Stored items
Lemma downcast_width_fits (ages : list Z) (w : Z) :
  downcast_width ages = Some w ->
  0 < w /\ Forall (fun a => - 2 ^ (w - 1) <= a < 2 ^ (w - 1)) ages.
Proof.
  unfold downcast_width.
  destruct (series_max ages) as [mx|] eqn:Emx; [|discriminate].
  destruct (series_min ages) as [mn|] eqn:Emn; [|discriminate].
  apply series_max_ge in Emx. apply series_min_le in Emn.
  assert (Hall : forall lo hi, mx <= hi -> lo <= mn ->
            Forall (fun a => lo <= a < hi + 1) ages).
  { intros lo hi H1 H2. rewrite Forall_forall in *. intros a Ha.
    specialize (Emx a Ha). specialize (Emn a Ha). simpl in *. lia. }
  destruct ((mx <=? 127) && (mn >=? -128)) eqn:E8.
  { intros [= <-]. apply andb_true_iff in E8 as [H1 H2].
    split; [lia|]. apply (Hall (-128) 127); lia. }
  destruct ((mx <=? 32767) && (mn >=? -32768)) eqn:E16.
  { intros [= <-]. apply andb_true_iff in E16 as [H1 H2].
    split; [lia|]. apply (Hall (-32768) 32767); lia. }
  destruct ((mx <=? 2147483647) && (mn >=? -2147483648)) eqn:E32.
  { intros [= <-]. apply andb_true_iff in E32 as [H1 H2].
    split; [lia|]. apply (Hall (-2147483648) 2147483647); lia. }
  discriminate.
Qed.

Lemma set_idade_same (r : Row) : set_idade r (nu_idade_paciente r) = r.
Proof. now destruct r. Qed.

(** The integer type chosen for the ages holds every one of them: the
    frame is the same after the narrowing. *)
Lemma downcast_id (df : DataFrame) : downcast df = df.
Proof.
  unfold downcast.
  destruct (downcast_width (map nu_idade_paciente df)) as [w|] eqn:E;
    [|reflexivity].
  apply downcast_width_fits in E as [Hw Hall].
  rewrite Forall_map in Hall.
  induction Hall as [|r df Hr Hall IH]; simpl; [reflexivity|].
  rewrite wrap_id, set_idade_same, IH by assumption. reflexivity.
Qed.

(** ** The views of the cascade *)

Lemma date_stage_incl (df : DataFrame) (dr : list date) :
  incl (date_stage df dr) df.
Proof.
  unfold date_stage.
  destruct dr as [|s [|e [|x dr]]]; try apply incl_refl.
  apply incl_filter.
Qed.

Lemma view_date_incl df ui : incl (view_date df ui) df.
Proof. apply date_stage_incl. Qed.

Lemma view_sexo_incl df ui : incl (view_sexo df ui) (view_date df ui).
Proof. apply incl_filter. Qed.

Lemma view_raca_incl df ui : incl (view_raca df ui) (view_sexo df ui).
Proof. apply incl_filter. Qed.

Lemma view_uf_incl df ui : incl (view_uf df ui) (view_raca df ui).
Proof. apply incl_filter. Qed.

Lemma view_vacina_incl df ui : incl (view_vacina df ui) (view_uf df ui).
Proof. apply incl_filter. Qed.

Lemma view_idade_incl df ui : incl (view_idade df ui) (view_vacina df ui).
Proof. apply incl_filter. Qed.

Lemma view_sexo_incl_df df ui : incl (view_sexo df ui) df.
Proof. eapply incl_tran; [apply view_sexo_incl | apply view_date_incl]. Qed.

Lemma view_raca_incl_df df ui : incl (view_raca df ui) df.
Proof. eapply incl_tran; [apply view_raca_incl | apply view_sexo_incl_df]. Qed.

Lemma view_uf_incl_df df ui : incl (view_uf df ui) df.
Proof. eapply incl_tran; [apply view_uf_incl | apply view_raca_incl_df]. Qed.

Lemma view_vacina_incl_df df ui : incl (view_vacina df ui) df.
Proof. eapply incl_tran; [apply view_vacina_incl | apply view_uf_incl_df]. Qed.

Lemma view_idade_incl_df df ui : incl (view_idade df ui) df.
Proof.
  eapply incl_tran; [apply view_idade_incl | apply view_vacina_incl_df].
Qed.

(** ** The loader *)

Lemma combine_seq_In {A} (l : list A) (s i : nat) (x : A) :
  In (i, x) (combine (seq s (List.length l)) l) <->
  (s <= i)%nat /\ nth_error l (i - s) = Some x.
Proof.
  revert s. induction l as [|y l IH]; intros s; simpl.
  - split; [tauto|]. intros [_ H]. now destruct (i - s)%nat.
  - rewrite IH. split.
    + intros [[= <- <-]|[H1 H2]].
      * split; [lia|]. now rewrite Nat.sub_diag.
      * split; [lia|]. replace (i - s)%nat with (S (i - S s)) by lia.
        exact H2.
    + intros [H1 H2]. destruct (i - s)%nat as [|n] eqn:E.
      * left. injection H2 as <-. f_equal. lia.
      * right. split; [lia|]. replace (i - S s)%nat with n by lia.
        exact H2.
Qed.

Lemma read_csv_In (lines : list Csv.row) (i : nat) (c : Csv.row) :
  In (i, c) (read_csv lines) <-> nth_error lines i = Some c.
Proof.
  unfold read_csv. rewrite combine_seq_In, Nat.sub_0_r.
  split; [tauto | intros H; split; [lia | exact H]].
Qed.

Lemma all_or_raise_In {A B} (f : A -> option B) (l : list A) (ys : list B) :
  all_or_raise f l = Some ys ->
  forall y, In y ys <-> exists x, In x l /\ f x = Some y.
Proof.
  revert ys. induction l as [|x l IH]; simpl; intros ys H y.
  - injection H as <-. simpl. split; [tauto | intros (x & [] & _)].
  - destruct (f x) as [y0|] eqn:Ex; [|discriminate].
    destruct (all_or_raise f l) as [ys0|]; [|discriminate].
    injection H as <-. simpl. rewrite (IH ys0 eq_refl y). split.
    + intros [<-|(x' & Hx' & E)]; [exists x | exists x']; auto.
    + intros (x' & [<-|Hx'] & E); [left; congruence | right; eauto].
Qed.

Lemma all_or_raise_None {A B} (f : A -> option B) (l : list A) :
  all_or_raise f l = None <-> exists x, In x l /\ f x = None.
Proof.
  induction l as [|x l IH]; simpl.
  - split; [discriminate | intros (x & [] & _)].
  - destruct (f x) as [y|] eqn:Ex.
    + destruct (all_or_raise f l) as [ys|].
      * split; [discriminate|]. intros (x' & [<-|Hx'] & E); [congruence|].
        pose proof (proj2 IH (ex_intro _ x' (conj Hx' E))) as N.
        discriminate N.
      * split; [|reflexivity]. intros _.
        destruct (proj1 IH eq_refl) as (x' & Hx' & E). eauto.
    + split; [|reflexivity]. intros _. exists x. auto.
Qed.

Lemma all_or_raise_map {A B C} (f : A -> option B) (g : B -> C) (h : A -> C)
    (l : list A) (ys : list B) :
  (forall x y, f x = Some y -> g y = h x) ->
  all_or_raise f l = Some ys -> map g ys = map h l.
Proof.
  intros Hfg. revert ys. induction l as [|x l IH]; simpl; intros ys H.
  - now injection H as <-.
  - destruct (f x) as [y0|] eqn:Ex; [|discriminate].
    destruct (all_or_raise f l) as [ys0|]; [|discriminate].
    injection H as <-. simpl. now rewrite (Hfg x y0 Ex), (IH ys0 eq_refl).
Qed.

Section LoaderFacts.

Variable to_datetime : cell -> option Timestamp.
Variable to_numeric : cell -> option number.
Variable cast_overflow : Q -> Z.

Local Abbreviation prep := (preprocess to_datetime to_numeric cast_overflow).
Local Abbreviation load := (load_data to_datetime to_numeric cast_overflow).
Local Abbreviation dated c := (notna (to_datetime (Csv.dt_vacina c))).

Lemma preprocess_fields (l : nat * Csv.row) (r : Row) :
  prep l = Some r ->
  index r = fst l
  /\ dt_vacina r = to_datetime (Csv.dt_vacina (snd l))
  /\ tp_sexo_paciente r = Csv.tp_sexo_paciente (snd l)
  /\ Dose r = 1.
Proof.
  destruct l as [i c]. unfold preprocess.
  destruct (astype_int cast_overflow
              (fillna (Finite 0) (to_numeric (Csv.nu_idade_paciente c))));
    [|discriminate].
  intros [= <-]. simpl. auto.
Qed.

- WHAT YOU ARE ASKED TO DO -
Print the line containing "destruct l as [i c]. unfold preprocess." and every line after it to the end of the records above, exactly as written, and nothing else.

- OUTPUT OF THE EXERCISE -
  destruct l as [i c]. unfold preprocess.
  destruct (astype_int cast_overflow
              (fillna (Finite 0) (to_numeric (Csv.nu_idade_paciente c))));
    [|discriminate].
  intros [= <-]. simpl. auto.
Qed.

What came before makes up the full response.